Alison Stewart: I will not say TikTok and Instagram. By the way, the numbers 888-376-WNYC if you want to make a contribution during this interview. I think it's podcasting. I think the organization, and not because it leans left, but I think Crooked Media has really kind of captured that community aspect.
The authenticity of it started with one thing and then the One Bros Save America podcast, and then it's branched out into podcasts where it's an entire- all the hosts are women and they have a trans woman news anchor. It's very representative of modern America, and the way that they have such a dedicated following and a community and you know what you're going to get and the guys who started it actually worked in this field so there's a certain amount of expertise. I think that's really the podcasting world.
I think like Sam Sanders podcast, some of the stuff that NPR is doing with their podcast, with the Politics podcast. I really feel like the audiences that coalesce around certain podcast hosts and certain podcast topics. That has the same feeling to me. I think that's because of the authenticity.
Brian Lehrer: Continuing to look back, it wasn't just straight news or issues of relevance to that particular demographic that you were primarily appealing to. It was arts and culture, as you do on your show now, mixed in. Here's a clip. This may make you blush, but you are hanging around with a certain group of musicians.

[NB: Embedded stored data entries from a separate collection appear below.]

Lemma prepare_reserved c s op local plan d : InterfaceName plan ≠ ""%string →
  ∃ ok a d', prepareAttemptLocked uuid_text cfg c s op local plan d = (next_object d, ok, d') ∧
    adopted (UUID (RemoteUID s)) (next_object d) a (new_object d) d' ∧ same_link plan (at_plan a).
Proof.
  intros N. unfold prepareAttemptLocked. cbn [at_plan new_attempt evidence put_attempt set_heap set_attempts new_object].
  set (a0 := new_attempt s op local plan).
  destruct (Baseline (evidence d) 1) as [hint|]; [|exists false, a0; eexists; split_and!; [done|by split|done]].
  destruct (prepared_udp c) as [u|]; [|exists false, a0; eexists; split_and!; [done|by split|done]].
  cbn [at_plan with_udp]. rewrite bool_decide_eq_false_2 by done. cbn.
  set (a := with_plan (probing_plan (Port (primary u)) plan) (with_udp (Some u) a0)).
  destruct (Baseline (evidence d) (Port (primary u))) as [cand|]; [exists true, (with_candidate cand a)|exists false, a];
    eexists; (split_and!; [done|split|done]);
    try done; cbn; by rewrite ?insert_insert_eq.
Qed.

Alison Stewart: Chris, I'm surrounded by Blowfish. I don't really know how this happened. I'm here with my good, close, personal friends, Hootie and the Blowfish. Now, we know that there's nobody in the band named Hootie, but who do people come up and decide is Hootie?
Speaker 1: Darius.
Darius: I'm not Hootie, though.
Alison Stewart: They were nicest guys, southern gentlemen. Hootie and the Blowfish. Poor Darius.
Brian Lehrer: You know what? You still sound the same, which is a compliment. How did the music part weave in with the news part?
Alison Stewart: Oh, I think that first of all, anybody who worked at MTV News was a music head first and foremost. The music was the joy of it. The music was sometimes the vehicle to get to the politics, to get to the issues, because many musicians obviously write about issues that are important to them. Many of them were politically active at this time and were very proudly politically active.
It was really an interesting-- It was a balancing act. Sometimes it was just fun.
I can remember at Webster Hall hosting a live event with Madonna's bedtime stories in our pajamas. A good time was had by all.
Brian Lehrer: Last question. Do you think the passing of MTV News, BuzzFeed News, and Vice News, all in short order, reflect something about the business of journalism today that you can put your finger on or a new hole that needs to be filled? Yes, do you see part of our role in public media is to fill part of that gap?
Alison Stewart: A couple of things. One, I think that everybody is competing for time now and I think that's very, very different. It's not necessarily like your competition is one network or one other show or something. It's competing for people's time. That's really tough, and if someone knows how to solve that, give me a call.
The thing that I think is going to be missing and missing from all these outlets is the growth and nurturing of people who are a little bit different and people who fall outside the mainstream. I would never have had a career in news had it not been for MTV News. There would have been no local news organization that would have put me on the air at 23 with my crazy big hair and weighing more than a buck 15. It just wouldn't have happened. I think that we're going to lose a lot of really good alternative journalists.
Then again, there's the other side of the Internet. There are no gatekeepers, so if you got something interesting to say, go do it.
Brian Lehrer: We are very fortunate to have you here with us now with all you've done previously. Landing at WNYC, Alison Stewart. Thank you and get ready to slide over into that other chair.
Alison Stewart: I'm scooching over here.